A equipa não corrigiu o gene em todas as células mas constatou que a edição de algumas delas teve um efeito positivo de “contágio” nas vizinhas. Fyodor Urnov também nota que apenas “uma modesta fracção de células foi editada”. Mas, acrescenta, os autores do artigo referem que a baixa proporção de células corrigidas teve um efeito benéfico nas outras que mantinham a versão do gene com a mutação, evitando a sua morte e danificação.
Na verdade, uma única injecção deste composto na cóclea dos ratinhos recém-nascidos resultou numa “redução substancial da perda auditiva progressiva”, segundo revelam os autores no artigo.
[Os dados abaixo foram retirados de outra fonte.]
Lemma quiet_workreq_check `{!Talks K CIRCLE_TAG_WORK_REQUEST} o qp st cleanup
    (Φ : CIRCLE_internal_queue_t * CIRCLE_state_st → Prop) :
  (∀ qp' st', work_frame st st' → Φ (qp', st')) → quiet K (CIRCLE_workreq_check o abort qp st cleanup) Φ.
Proof.
  intros H. apply quiet_protocol_wp.
  eapply wp_post, (workreq_check_keeps (quiet_protocol K) (λ _, True)); [|exact local_quiet_wp|..|done].
  - intros [] [qp' st'] [_ [Hf _]]. by apply H.
  - intros dest b g _. apply quiet_refusal.
  - intros dest count l b g _ Hc. split.
    + apply (replies_ok (abort := abort)). cbn. rewrite (proj2 (Z.ltb_lt 0 count)) by lia. by destruct l.
    + intros r g' _ l' b'. split; [|done]. by apply (replies_ok (abort := abort)).
  - intros m rc rq [] _. eapply quiet_protocol_wp. by apply quiet_workreq_loop.
Qed.
End serve_quiet.

Lemma quiet_receive_items {K} `{!Local K, !Takes K CIRCLE_TAG_WORK_REPLY, !Talks K CIRCLE_TAG_WORK_RECEIPT}
    qp st b source count (Φ : Z * CIRCLE_internal_queue_t * CIRCLE_state_st → Prop) :
  (∀ rc qp' st', recv_frame st st' → Φ (rc, qp', st')) → quiet K (receive_items qp st b source count) Φ.
Proof.
  intros H. unfold receive_items. apply quiet_bind. destruct (load b 1) as [chars|]; [|done]. cbn [deref quiet].
  cbn zeta. apply (quiet_seq _ _ _ _ (λ _, True)); [destruct (_ <? _); [by apply quiet_extend|done]|].
  intros [rc qp1] _. destruct (rc <? 0); [done|].
  apply (quiet_seq _ _ _ _ (λ _, True)); [unfold recv_chars; quiet_steps|]. intros base _.
  apply (quiet_seq _ _ _ _ (λ _, True)); [destruct (_ <? _); [by apply quiet_str_extend|done]|].
  intros [rc2 qp2] _. destruct (rc2 <? 0); [done|]. quiet_steps.
  apply quiet_receive_offsets. intros strings. quiet_steps.
  apply quiet_track. intros sn. by apply H.
Qed.

Section transfer.
Context {K : op → bool} `{!Local K, !Talks K CIRCLE_TAG_WORK_REQUEST, !Talks K CIRCLE_TAG_WORK_REPLY, !Talks K CIRCLE_TAG_WORK_RECEIPT}.

Lemma quiet_receipt_loop m t (Φ : term_st → Prop) :
  (∀ t', term_tree_enabled t' = term_tree_enabled t → Φ t') → quiet K (workreceipt_loop m t) Φ.
Proof.
  revert t. induction m as [|m IH]; intros t H; cbn [workreceipt_loop]; quiet_steps; try (by apply H).
  by apply IH.
Qed.

Lemma quiet_receipt_check st (Φ : CIRCLE_state_st → Prop) :
  (∀ t, term_tree_enabled t = term_tree_enabled (st_term st) → Φ (set_st_term t st)) →
  quiet K (CIRCLE_workreceipt_check st) Φ.
Proof. intros H. unfold CIRCLE_workreceipt_check. apply quiet_bind, quiet_receipt_loop. intros t Ht. by apply H. Qed.


Lemma quiet_work_receive abort qp st source size
    (Φ : Z * Z * CIRCLE_internal_queue_t * CIRCLE_state_st → Prop) :
  (∀ rc abort' qp' st', recv_frame st st' → (truth abort = true → truth abort' = true) → Φ (rc, abort', qp', st')) →
  quiet K (CIRCLE_work_receive abort qp st source size) Φ.
Proof.
  intros H. unfold CIRCLE_work_receive. destruct (size <=? 0); [done|].
  apply quiet_bind, quiet_extend_offsets. intros [rc o]. cbn zeta. destruct (rc <? 0); [done|].
  apply (quiet_seq _ _ _ _ (λ _, True)); [unfold recv_ints; quiet_steps|]. intros offs _.
  apply quiet_bind. destruct (load offs 0) as [items|]; [|done]. cbn [deref quiet].
  destruct (_ =? 0); [by apply H|]. destruct (_ =? PAYLOAD_ABORT); [by apply H|].
  destruct (items <? 0); [by apply H|]. apply quiet_bind, quiet_receive_items. intros rc' qp' st' Hf. by apply H.
Qed.

Lemma quiet_request_work fuel abort qp st cleanup
    (Φ : Z * Z * CIRCLE_internal_queue_t * CIRCLE_state_st → Prop) :
  (∀ rc abort' qp' st', recv_frame st st' → (truth abort = true → truth abort' = true) → Φ (rc, abort', qp', st')) →
  quiet K (CIRCLE_request_work fuel abort qp st cleanup) Φ.
Proof.
  intros H. unfold CIRCLE_request_work. apply quiet_bind, quiet_request_slot. intros [free rq]. cbn zeta.
  destruct (truth (work_requested rq)).
  - apply quiet_bind. split; [quiet_call|]. intros [[s size]|]; [|by apply H].
    apply quiet_bind, quiet_work_receive. intros rc ab qp' st' Hf Hab. by apply H.
  - destruct (_ && _); [|by apply H]. destruct (_ =? _); [by apply H|]. apply quiet_bind. split; [quiet_call|]. intros r.
    apply quiet_bind, quiet_next_proc. intros next seed. by apply H.
Qed.
(** In an abort all requests are refused. *)
Lemma quiet_workreq_abort o abort qp st cleanup (Φ : CIRCLE_internal_queue_t * CIRCLE_state_st → Prop) :
  truth abort = true → (∀ st', recv_frame st st' → Φ (qp, st')) →
  quiet K (CIRCLE_workreq_check o abort qp st cleanup) Φ.
Proof.
  intros Hab H. unfold CIRCLE_workreq_check. apply quiet_bind, quiet_workreq_loop. intros [rc rq]. cbn zeta.
  destruct (rc =? 0); [by apply H|]. destruct rq as [rq|]; [|done]. cbn [deref mbind prog_mbind prog_bind].
  apply quiet_bind, quiet_i32. rewrite Hab, !orb_true_r. cbn [orb].
  apply quiet_bind, (quiet_no_work_loop abort). intros sn. by apply H.
Qed.
End transfer.

(** ** Starting and stopping are quiet *)

(** The neighbours in the token ring, as the code computes them. *)
Definition ring_prev (n p : Z) : Z := Z.rem (p - 1 + n) n.
Definition ring_next (n p : Z) : Z := Z.rem (p + 1 + n) n.

Lemma quiet_init_token {K} `{!Local K} rank size tk (Φ : token_st → Prop) :
  Φ (mk_token_st (if rank =? 0 then 1 else 0) WHITE BLACK (ring_prev size rank) (ring_next size rank) MPI_REQUEST_NULL) →
  quiet K (init_token rank size tk) Φ.
Proof.
  intros H. unfold init_token. apply quiet_bind, quiet_i32. apply quiet_bind. destruct (size =? 0); [done|].
  cbn [quiet mret prog_mret]. by apply quiet_bind, quiet_i32.
Qed.

Lemma quiet_init_offsets {K} `{!Local K} c Φ : (∀ x, Φ x) → quiet K (init_offsets c) Φ.
Proof. intros H. unfold init_offsets. quiet_steps; apply H. Qed.

Lemma quiet_null_requests {K} `{!Local K} m i b Φ : (∀ x, Φ x) → quiet K (null_requests m i b) Φ.
Proof.
  intros H. revert i b. induction m as [|m IH]; intros i b; cbn [null_requests]; [apply H|].
  quiet_steps; apply IH.
Qed.

Lemma quiet_init_abort {K} `{!Local K} t Φ : (∀ x, Φ x) → quiet K (init_abort t) Φ.
Proof.
  intros H. unfold init_abort. quiet_steps; apply quiet_null_requests; intros ?; apply H.
Qed.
Notam ainda que observaram “taxas maiores de sobrevivência de células ciliadas” do que nos animais que não receberam este tratamento ou no outro grupo que recebeu injecções com um composto que serviu de controlo. Por outro lado, os ratinhos injectados também reagiram de forma acentuada a estímulos acústicos, ao contrário dos que não foram geneticamente editados.
Os resultados, concluem os investigadores, sugerem que esta é uma “potencial estratégia para o tratamento de alguns tipos de perda auditiva autossómica dominante”. “A estratégia de edição do genoma desenvolvida neste trabalho pode contribuir para, no futuro, um tratamento livre de ADN, livre de vírus e que envolva uma única administração para determinadas doenças genéticas de perda auditiva.”
Fyodor Urnov concorda que este estudo é um passo em frente no caminho que deverá levar a edição genética à prática clínica. O trabalho, afirma, “fornece um primeiro passo essencial para levar este tipo de abordagem mais próximo da clínica, fornecendo provas de que é seguro e eficaz num animal que tem uma mutação genética e perda de audição comparável aos humanos”.
O facto de algumas estratégias de edição genética estarem já em fase de ensaios clínicos serve de base ao optimismo de Fyodor Urnov, que lembra, no entanto, que é preciso garantir a segurança e eficácia destes procedimentos, passando por todas as fases, incluindo a experimentação noutros modelos animais até chegar a nós. Porque, às vezes, a tal tesoura não acerta no alvo e pode provocar danos graves e irreversíveis ou acerta no alvo mas inicia uma imprevisível cascata de acontecimentos que pode ser prejudicial.